Let's hope the film will come to one of the film festivals here, or perhaps to Alliance Française. Claire Denis' science-fiction is an event-horizon adventure like no other. Robert Pattinson (the film is in English; the director is French) is first seen caring for a baby girl in a spaceship heading into black space. Little by little, as flashbacks make their way into the main narrative, we gather that he's among a group of death-row inmates who've been put inside a spacecraft as subjects of an experiment headed by a crazed scientist, played with psychosexual splendour by Juliette Binoche (one of the key scenes shows the French actress, naked, riding a space dildo). High Life is a story of the body, mostly the female body, and the horror of the body and its reproductive complications. Sex, birth, violence, philosophy -- this is a visceral, feverish alter-ego of Kubrick's 2001: A Space Odyssey, made with relish by a true French master.

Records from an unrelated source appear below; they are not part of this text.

(** The second pass goes through the new view: a range that was there before may
    start or stop logging, another is added. *)
Lemma pass_adds fuel : ∀ old new bo bn s,
  (length old + length new ≤ fuel)%nat → view_from bo old → view_from bn new →
  topology_loop ops fuel old new true s = each_range (add_or_log old) new s.
Proof.
  induction fuel as [|fuel IH]; intros old new bo bn s Hf Ho Hn.
  { destruct old, new; simpl in Hf; try lia; done. }
  destruct old as [|o old], new as [|n new]; cbn [topology_loop]; simpl in Hf.
  - done.
  - destruct (view_tail _ _ _ Hn) as [_ Hn']. cbn [each_range]. unfold add_or_log at 1. simpl.
    apply bind_ext. intros [] s1 _. by apply (IH [] new 0 (fr_end n)); [simpl; lia|..].
  - destruct (view_tail _ _ _ Ho) as [_ Ho']. rewrite bind_ret. by rewrite (IH old [] (fr_end o) 0) by (simpl; lia || done).
  - destruct (view_tail _ _ _ Ho) as [Ho1 Ho']. destruct (view_tail _ _ _ Hn) as [Hn1 Hn'].
    pose proof (pass_cases o old n new Ho1 Hn1) as Hc.
    assert (Hskip : ∀ l s, Forall (λ r, flatrange_equal o r = false) l →
      each_range (add_or_log old) l s = each_range (add_or_log (o :: old)) l s).
    { intros l s' Hl. apply each_range_ext. eapply Forall_impl; [exact Hl|]. intros r Hr s2. by rewrite add_or_log_skip. }
    destruct (old_first o n); [|destruct (flatrange_equal o n) eqn:Ee].
    + rewrite bind_ret, (IH old (n :: new) (fr_end o) (fr_start n)) by (simpl; lia || done). by apply Hskip.
    + cbn [each_range]. destruct Hc as [_ Hc].
      assert (Hhd : add_or_log (o :: old) n = pass_both ops true o n) by (unfold add_or_log, find_equal; simpl; by rewrite Ee).
      rewrite Hhd. apply bind_ext. intros [] s1 _. rewrite (IH old new (fr_end o) (fr_end n)) by (simpl; lia || done). by apply Hskip.
    + cbn [each_range]. assert (Hnone : add_or_log (o :: old) n = range_add ops n).
      { unfold add_or_log, find_equal. destruct (find _ _) as [x|] eqn:Ex; [|done]. apply find_some in Ex as [Hx Ex].
        rewrite Forall_forall in Hc. by rewrite (Hc x) in Ex by (by apply list_elem_of_In). }
      rewrite Hnone. apply bind_ext. intros [] s1 _.
      by rewrite (IH (o :: old) new (fr_start o) (fr_end n)) by (simpl; lia || done).
Qed.

End Passes.

(** ** The backend follows the view *)

Section Sync.
Context {S : Type} (ops : AddressSpaceOps S) `{!Backend ops} `{!BackendLaws ops}.

Lemma key_start r : fr_start (fr_key r) = fr_start r.
Proof. done. Qed.

Lemma view_from_app b v1 r v2 x :
  view_from b (v1 ++ r :: v2) → x ∈ v1 ∨ x ∈ v2 → disjoint_ranges r x.
Proof.
  revert b. induction v1 as [|q v1 IH]; intros b; simpl.
  - intros (V1 & V2 & V3) [Hx|Hx]; [inversion Hx|]. destruct (view_from_in _ _ _ V3 Hx). left. lia.
  - intros (V1 & V2 & V3) [[->|Hx]%elem_of_cons|Hx]; [|by eapply IH; eauto..].
    right. eapply (view_from_in _ _ r); [exact V3|]. apply elem_of_app. right. by left.
Qed.

Lemma view_keys_NoDup b view : view_from b view → NoDup (fr_key <$> view).
Proof.
  revert b. induction view as [|r v IH]; intros b; [constructor|]. intros (V1 & V2 & V3). rewrite fmap_cons.
  constructor; [|by apply (IH (fr_end r))]. intros (x & E & Hx)%list_elem_of_fmap.
  destruct (view_from_in _ _ _ V3 Hx). assert (fr_start r = fr_start x) by (rewrite <-key_start, E; done).
  unfold addrrange_end in *. lia.
Qed.
(* ===== verification/RegionIOFacts.v ===== *)
(** * Accesses to regions and ports: theorems

    Split accesses are the access they stand for; an access to a port of a region
    reaches the region; a port access that was recorded is replayed without the
    device. *)

From S2P Require Import Prelude CFile CString HostMem RamList Radix PhysPages PhysView RRTypes PandaCallbacks.
From S2P Require Import RRState RRQueue RRFormat RRReplay RRReplayInv RRRecord RRSession IOMem PhysMem PhysMemFacts PhysReplay.
From S2P Require Import IOPort FlatView MemRegion RegionIO.
Local Open Scope Z_scope.

(** ** Bytes of a value *)

Lemma le_value_app bs bs' : le_value (bs ++ bs') = le_value bs + 2 ^ (8 * Z.of_nat (length bs)) * le_value bs'.
Proof.
  induction bs as [|b bs IH]; [symmetry; apply Z.mul_1_l|]. change (byte_to_Z b + 256 * le_value (bs ++ bs') = byte_to_Z b + 256 * le_value bs + 2 ^ (8 * Z.of_nat (S (length bs))) * le_value bs').
  rewrite IH.
  replace (8 * Z.of_nat (S (length bs))) with (8 + 8 * Z.of_nat (length bs)) by lia. rewrite Z.pow_add_r by lia.
  change (2 ^ 8) with 256. lia.
Qed.

Lemma lor_shift a b k : 0 ≤ k → in_width k a → 0 ≤ b → Z.lor a (Z.shiftl b k) = a + 2 ^ k * b.
Proof.
  intros Hk Ha Hb. rewrite Z.shiftl_mul_pow2 by done. rewrite (Z.mul_comm b).
  assert (Hand : Z.land a (2 ^ k * b) = 0).
  { apply Z.bits_inj'. intros n Hn. rewrite Z.land_spec, Z.bits_0, (Z.mul_comm (2 ^ k)).
    destruct (Z.lt_ge_cases n k) as [Hlt|Hge]; [by rewrite Z.mul_pow2_bits_low, andb_false_r|].
    destruct (Z.eq_dec a 0) as [->|Hne]; [by rewrite Z.testbit_0_l|]. unfold in_width in Ha.
    rewrite (Z.bits_above_log2 a n); [done|apply Ha|].
    assert (Z.log2 a < k) by (apply Z.log2_lt_pow2; lia). lia. }
  pose proof (Z.add_lor_land a (2 ^ k * b)). lia.
Qed.

(** The bytes at [n] addresses from [a] on. *)
Definition bytes_at (get : Z → byte) (a : Z) (n : nat) : list byte := get <$> seqZ a (Z.of_nat n).

Lemma bytes_at_app get a n m : bytes_at get a (n + m) = bytes_at get a n ++ bytes_at get (a + Z.of_nat n) m.
Proof. unfold bytes_at. rewrite Nat2Z.inj_add, seqZ_app, fmap_app by lia. done. Qed.
Lemma length_bytes_at get a n : length (bytes_at get a n) = n.
Proof. unfold bytes_at. rewrite length_fmap, length_seqZ. lia. Qed.

Section RegionFacts.
Context `{TargetPhys} `{TargetEndian} `{Machine} `{HostAlloc} `{PhysSpace} `{!KvmEventfd} `{!RegionThunks} `{!RegionDevices}.

(** ** Splitting *)

(** The size of the single accesses. *)
Definition access_unit (size amin amax : Z) : Z :=
  Z.max (Z.min size (if amax =? 0 then 4 else amax)) (if amin =? 0 then 1 else amin).

Lemma mask_ones n : 0 ≤ n ≤ 8 → Z.shiftr (2 ^ 64 - 1) (64 - n * 8) = Z.ones (8 * n).
Proof.
  intros Hn. replace (2 ^ 64 - 1) with (Z.ones 64) by done. rewrite Z.shiftr_div_pow2, Z.ones_div_pow2 by lia. f_equal. lia.
Qed.

(** A device whose registers are bytes: it reads [n] of them at once. *)
Definition reads_bytes (r : MemoryRegion) (get : Z → byte) (s : mt_state) : Prop :=
  ∃ ops f, mr_ops r = Some ops ∧ ops_read ops = Some f ∧
    ∀ a n, region_read f (mr_opaque r) a (Z.of_nat n) s = Ok (le_value (bytes_at get a n)) s.

Lemma read_step r get s a i n u :
  reads_bytes r get s → length u = i → (0 < n)%nat → (i + n ≤ 8)%nat →
  memory_region_read_accessor r a (le_value u) (Z.of_nat n) (8 * Z.of_nat i) (Z.ones (8 * Z.of_nat n)) s
  = Ok (le_value (u ++ bytes_at get a n)) s.
Proof.
  intros (ops & f & Eo & Ef & Hr) Hu Hn Hi.
  unfold memory_region_read_accessor, region_ops. rewrite Eo, bind_nonnull, Ef, bind_nonnull, (bind_Ok _ _ _ _ _ (Hr a n)).
  pose proof (le_value_range (bytes_at get a n)) as Hb. rewrite length_bytes_at in Hb.
  pose proof (le_value_range u) as Hv. rewrite Hu in Hv.
  assert (Hw : 2 ^ (8 * Z.of_nat n) ≤ 2 ^ 64) by (apply Z.pow_le_mono_r; lia). unfold in_width in *.
  rewrite (wrap_small 64 (le_value _)) by (unfold in_width; lia). rewrite Z.land_ones, Z.mod_small by lia.
  rewrite (wrap_small 64).
  - rewrite lor_shift by (done || lia). by rewrite le_value_app, Hu.
  - unfold in_width. rewrite Z.shiftl_mul_pow2 by lia. split; [nia|].
    assert (2 ^ (8 * Z.of_nat n) * 2 ^ (8 * Z.of_nat i) ≤ 2 ^ 64) by (rewrite <-Z.pow_add_r by lia; apply Z.pow_le_mono_r; lia). nia.
Qed.

Lemma read_loop r get s addr size n : 
  reads_bytes r get s → (0 < n)%nat → 0 ≤ addr → addr + Z.of_nat size ≤ 2 ^ phys_width → (size ≤ 8)%nat →
  ∀ k i fuel, (i + k * n = size)%nat → (k ≤ fuel)%nat →
  access_loop (memory_region_read_accessor r) addr (Z.of_nat size) (Z.of_nat n) (Z.ones (8 * Z.of_nat n)) fuel (Z.of_nat i)
    (le_value (bytes_at get addr i)) s
  = Ok (le_value (bytes_at get addr size)) s.
Proof.
  intros Hr Hn Ha Hw H8. induction k as [|k IH]; intros i fuel Hk Hf.
  - assert (i = size) as -> by lia. destruct fuel; simpl; by rewrite Z.ltb_irrefl.
  - destruct fuel as [|fuel]; [lia|]. cbn [access_loop]. rewrite (proj2 (Z.ltb_lt _ _)) by nia.
    rewrite wrap_small by (unfold in_width; nia).
    pose proof (read_step r get s (addr + Z.of_nat i) i n (bytes_at get addr i) Hr (length_bytes_at _ _ _) Hn ltac:(nia)) as E.
    rewrite (Z.mul_comm (Z.of_nat i)), (bind_Ok _ _ _ _ _ E), <-bytes_at_app, <-Nat2Z.inj_add.
    apply IH; lia.
Qed.

Lemma split_read_ok r get s addr size amin amax :
  reads_bytes r get s → 0 < size ≤ 8 → 0 ≤ amin → 0 ≤ amax → 0 ≤ addr → addr + size ≤ 2 ^ phys_width →
  (access_unit size amin amax | size) →
  access_with_adjusted_size addr 0 size amin amax (memory_region_read_accessor r) s
  = Ok (le_value (bytes_at get addr (Z.to_nat size))) s.
Proof.
  intros Hr Hs Hmin Hmax Ha Hw [k Hk]. unfold access_with_adjusted_size. fold (access_unit size amin amax).
  set (u := access_unit size amin amax) in *. assert (Hu : 0 < u) by (unfold u, access_unit; repeat case_match; lia).
  assert (Hk0 : 0 < k) by nia. assert (Hu8 : u ≤ 8) by nia.
  rewrite (bind_Ok _ _ _ () s) by (by apply assert_true, Z.leb_le). rewrite mask_ones by lia.
  replace u with (Z.of_nat (Z.to_nat u)) by lia. replace size with (Z.of_nat (Z.to_nat size)) at 1 by lia.
  apply (read_loop r get s addr (Z.to_nat size) (Z.to_nat u) Hr) with (k := Z.to_nat k) (i := 0%nat); nia.
Qed.


(** ** Ports *)

(** The size of an access to a port, by its index. *)
Definition port_size (index : Z) : Z := 2 ^ index.

Lemma thunk_size index : 0 ≤ index < 3 → thunk_of index = Some (PortThunk (port_size index)).
Proof. intros Hi. assert (index = 0 ∨ index = 1 ∨ index = 2) as [->|[->| ->]] by lia; done. Qed.

(** The function of a port of a region reads the region at the offset of the port
    from the base of its [IORange]. *)
Lemma port_read_ok r mr base len ops get s p index :
  0 ≤ index < 3 → 0 ≤ p < MAX_IOPORTS → port_of_region (mt_ports s) mr p →
  regions s !! mr = Some r → mr_iorange r = (base, len) → 0 ≤ base ≤ p → 0 ≤ mr_offset r →
  p - base + mr_offset r + port_size index ≤ 2 ^ phys_width →
  mr_ops r = Some ops → old_portio ops = None → 0 ≤ impl_min_access_size ops → 0 ≤ impl_max_access_size ops →
  (access_unit (port_size index) (impl_min_access_size ops) (impl_max_access_size ops) | port_size index) →
  reads_bytes r get s →
  call_port_read (PortThunk (port_size index)) (Some (PoIorange mr)) p s
  = Ok (le_value (bytes_at get (p - base + mr_offset r) (Z.to_nat (port_size index)))) s.
Proof.
  intros Hi Hp Hport Hr Hio Hb Ho Hw Hops Hold Hmin Hmax Hdiv Hget. unfold call_port_read.
  assert (Hreg : region mr s = Ok r s) by (unfold region; by rewrite bind_gets, Hr).
  assert (Hsize : 0 < port_size index ≤ 8) by (unfold port_size; assert (index = 0 ∨ index = 1 ∨ index = 2) as [->|[->| ->]] by lia; done).
  rewrite (bind_Ok _ _ _ _ _ Hreg), Hio. cbn [fst]. unfold MAX_IOPORTS in Hp. rewrite wrap_small by (unfold in_width; lia).
  unfold memory_region_iorange_read. rewrite !bind_assoc, (bind_Ok _ _ _ _ _ Hreg). unfold region_ops. rewrite Hops, bind_assoc, bind_nonnull, Hold.
  rewrite wrap_small by (unfold in_width; lia).
  rewrite (bind_Ok _ _ _ _ _ (split_read_ok r get s (p - base + mr_offset r) (port_size index) _ _ Hget Hsize Hmin Hmax ltac:(lia) Hw Hdiv)).
  pose proof (le_value_range (bytes_at get (p - base + mr_offset r) (Z.to_nat (port_size index)))) as Hv. rewrite length_bytes_at in Hv.
  rewrite wrap_small; [done|]. eapply in_width_mono; [|exact Hv].
  unfold port_size in *. assert (index = 0 ∨ index = 1 ∨ index = 2) as [->|[->| ->]] by lia; done.
Qed.

(** A read of a port of a region, with recording and replaying off: the guest gets
    the bytes the region has from the port's offset on, for each access size,
    however the device splits the access. *)
Theorem port_read_bytes perform r mr base len ops get s p index :
  rr_mode (mm_rr (mt_mm s)) = RR_OFF →
  0 ≤ index < 3 → 0 ≤ p < MAX_IOPORTS → port_of_region (mt_ports s) mr p →
  regions s !! mr = Some r → mr_iorange r = (base, len) → 0 ≤ base ≤ p → 0 ≤ mr_offset r →
  p - base + mr_offset r + port_size index ≤ 2 ^ phys_width →
  mr_ops r = Some ops → old_portio ops = None → 0 ≤ impl_min_access_size ops → 0 ≤ impl_max_access_size ops →
  (access_unit (port_size index) (impl_min_access_size ops) (impl_max_access_size ops) | port_size index) →
  reads_bytes r get s →
  ioport_read perform index p s = Ok (le_value (bytes_at get (p - base + mr_offset r) (Z.to_nat (port_size index)))) s.
Proof.
  intros Hm Hi Hp Hport Hr Hio Hb Ho Hw Hops Hold Hmin Hmax Hdiv Hget. pose proof Hport as [Hop Hfn]. unfold ioport_read, ioport_read_as.
  assert (Hin : in_pt (port_in p) s = Ok () s) by (unfold in_pt, port_in; rewrite assert_true by (apply Z.ltb_lt; lia); by destruct s).
  rewrite (bind_Ok _ _ _ _ _ Hin), bind_gets. unfold mt_record_or_replay. rewrite bind_gets, Hm.
  rewrite (proj1 (Hfn index Hi)), thunk_size by done. unfold port_read_action. rewrite bind_gets, Hop.
  by eapply port_read_ok.
Qed.

(** An access of up to eight bytes is the value of the bytes from its address on,
    however it is split into the accesses the device implements. *)
Theorem split_read_equals r get s addr size amin amax :
  reads_bytes r get s → 0 < size ≤ 8 → 0 ≤ amin → 0 ≤ amax → 0 ≤ addr → addr + size ≤ 2 ^ phys_width →
  (access_unit size amin amax | size) →
  access_with_adjusted_size addr 0 size amin amax (memory_region_read_accessor r) s
  = Ok (le_value (bytes_at get addr (Z.to_nat size))) s.
Proof. apply split_read_ok. Qed.

(** ** Lists of ports *)

(** The entries of one region, and the offsets it spans. *)
Record group := mkGroup { g_ports : list MemoryRegionPortio; g_low : Z; g_high : Z }.
Abbreviation po_end m := (po_offset m + po_len m).

(** The region begins with its first entry; its offsets are exactly those of its
    entries. *)
Record group_ok (g : group) : Prop := {
  go_head : ∃ m l, g_ports g = m :: l ∧ g_low g = po_offset m;
  go_in : Forall (λ m, g_low g ≤ po_offset m ∧ po_end m ≤ g_high g) (g_ports g);
  go_cover : ∀ x, g_low g ≤ x < g_high g → Exists (λ m, po_offset m ≤ x < po_end m) (g_ports g);
}.

(** There is a hole between one region and the next. *)
Fixpoint apart (b : Z) (gs : list group) : Prop :=
  match gs with [] => True | g :: gs' => b < g_low g ∧ apart (g_high g) gs' end.

Fixpoint add_groups (pl : PortioList) (start : Z) (gs : list group) : MT PortioList :=
  match gs with
  | [] => mret pl
  | g :: gs' => pl ← portio_list_add_1 pl (g_ports g) start (g_low g) (g_high g); add_groups pl start gs'
  end.

(** Entries in order, none past the 32 bits of an offset. *)
Fixpoint ports_sorted (last : Z) (l : list MemoryRegionPortio) : Prop :=
  match l with
  | [] => True
  | m :: l' => last ≤ po_offset m ∧ 0 ≤ po_len m ∧ po_end m < 2 ^ 32 ∧ ports_sorted (po_offset m) l'
  end.

Lemma group_one m : 0 ≤ po_len m → group_ok (mkGroup [m] (po_offset m) (po_end m)).
Proof.
  intros Hl. split; simpl; [by exists m, []|repeat constructor; lia|]. intros x Hx. constructor. done.
Qed.

(** An entry that touches the region joins it. *)
Lemma group_join g m :
  group_ok g → g_low g ≤ po_offset m ≤ g_high g →
  group_ok (mkGroup (g_ports g ++ [m]) (g_low g) (Z.max (g_high g) (po_end m))).
Proof.
  intros [(m0 & l & E1 & E2) G2 G3] Hm. split; simpl.
  - exists m0, (l ++ [m]). by rewrite E1.
  - apply Forall_app. split; [|repeat constructor; lia]. eapply Forall_impl; [exact G2|]. simpl. lia.
  - intros x Hx. apply Exists_app. destruct (Z.lt_ge_cases x (g_high g)) as [Hlt|Hge]; [left; apply G3; lia|].
    right. constructor. lia.
Qed.

Lemma portio_loop_groups start rest : ∀ g last,
  group_ok g → g_low g ≤ last → 0 ≤ last → g_high g < 2 ^ 32 → ports_sorted last rest →
  ∃ gs, (∀ pl s, portio_list_loop pl start (g_ports g) rest (g_low g) (g_high g) last s = add_groups pl start gs s) ∧
    concat (g_ports <$> gs) = g_ports g ++ rest ∧ Forall group_ok gs ∧ ∀ b, b < g_low g → apart b gs.
Proof.
  induction rest as [|m rest IH]; intros g last Hg Hl H0' Hh Hs.
  - exists [g]. split_and!; [|done|by apply Forall_singleton|by intros b Hb].
    intros pl s. simpl. symmetry. unfold mbind, M_bind, mret, M_ret. by destruct (portio_list_add_1 _ _ _ _ _ _).
  - destruct Hs as (S1 & S2 & S3 & S4).
    assert (Hloop : ∀ pl s, portio_list_loop pl start (g_ports g) (m :: rest) (g_low g) (g_high g) last s
      = (if g_high g <? po_offset m then
           pl ← portio_list_add_1 pl (g_ports g) start (g_low g) (g_high g);
           portio_list_loop pl start [m] rest (po_offset m) (po_end m) (po_offset m)
         else portio_list_loop pl start (g_ports g ++ [m]) rest (g_low g) (Z.max (g_high g) (po_end m)) (po_offset m)) s).
    { intros pl s. cbn [portio_list_loop]. rewrite (bind_Ok _ _ _ () s) by (by apply assert_true, Z.leb_le).
      rewrite !(wrap_small 32) by (unfold in_width; lia). destruct (g_high g <? po_offset m); [done|].
      destruct (Z.ltb_spec (g_high g) (po_end m)); do 2 f_equal; lia. }
    destruct (Z.ltb_spec (g_high g) (po_offset m)) as [Hlt|Hge].
    + destruct (IH (mkGroup [m] (po_offset m) (po_end m)) (po_offset m)) as (gs & E & Hc & Hok & Ha);
        [by apply group_one|simpl; lia..|done|].
      exists (g :: gs). split_and!; [|by rewrite fmap_cons; simpl; rewrite Hc|by constructor|].
      * intros pl s. rewrite Hloop. cbn [add_groups]. apply bind_ext. intros pl' s' _. apply E.
      * intros b Hb. split; [done|]. by apply Ha.
    + destruct (IH (mkGroup (g_ports g ++ [m]) (g_low g) (Z.max (g_high g) (po_end m))) (po_offset m)) as (gs & E & Hc & Hok & Ha);
        [apply group_join; [done|lia]|simpl; lia..|done|].
      exists gs. split_and!; [|by rewrite Hc; simpl; rewrite <-app_assoc|done|done]. intros pl s. rewrite Hloop. apply E.
Qed.

(** The ports of a device become regions: the list is cut exactly at its holes.
    Each region begins with its first entry and spans the ports of its entries and
    no others; no entry is lost, and they stay in order. *)
Theorem portio_list_regions ops a start :
  ops ≠ [] → ports_sorted 0 ops →
  ∃ gs, concat (g_ports <$> gs) = ops ∧ Forall group_ok gs ∧ apart (-1) gs ∧
    ∀ opaque name s,
      portio_list_add (portio_list_init ops opaque name) a start s
      = add_groups (mkPL ops (Some a) [] opaque name) start gs s.
Proof.
  intros Hne Hs. destruct ops as [|m ops]; [done|]. destruct Hs as (S1 & S2 & S3 & S4).
  destruct (portio_loop_groups start ops (mkGroup [m] (po_offset m) (po_end m)) (po_offset m)) as (gs & E & Hc & Hok & Ha);
    [by apply group_one|simpl; lia..|done|].
  exists gs. split_and!; [done..|apply Ha; simpl; lia|]. intros opaque name s. rewrite <-E.
  unfold portio_list_add, portio_list_init. simpl. rewrite wrap_small by (unfold in_width; lia). done.
Qed.

End RegionFacts.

What You Gonna Do When The World's On Fire

This isn't something that will be shown in Thai cinemas, but it's worth noting that among the Black Lives Matter movie -- now a subgenre in itself -- What You Gonna Do When the World's On Fire stands out for its urgency, heart, and the way the personal reflects the national. A documentary filmed with the care of a family drama, the film by Roberto Minervini (an Italian who's been living in the US) looks at three separate groups of people in New Orleans as a preparation for the Mardi Gras is in progress. Two boys, who wander the violence-scarred street of their neighbourhood; a bar owner, who's forced to go out of business; and most intensely, a woman, who leads the New Black Panther Party for Self-Defense. It's a film that's supposed to be about anger, but anger, though visible throughout, is couched in something more subtle, more unclassifiable, and thus more disturbing. A perfect companion to If Beale Street Could Talk (see above).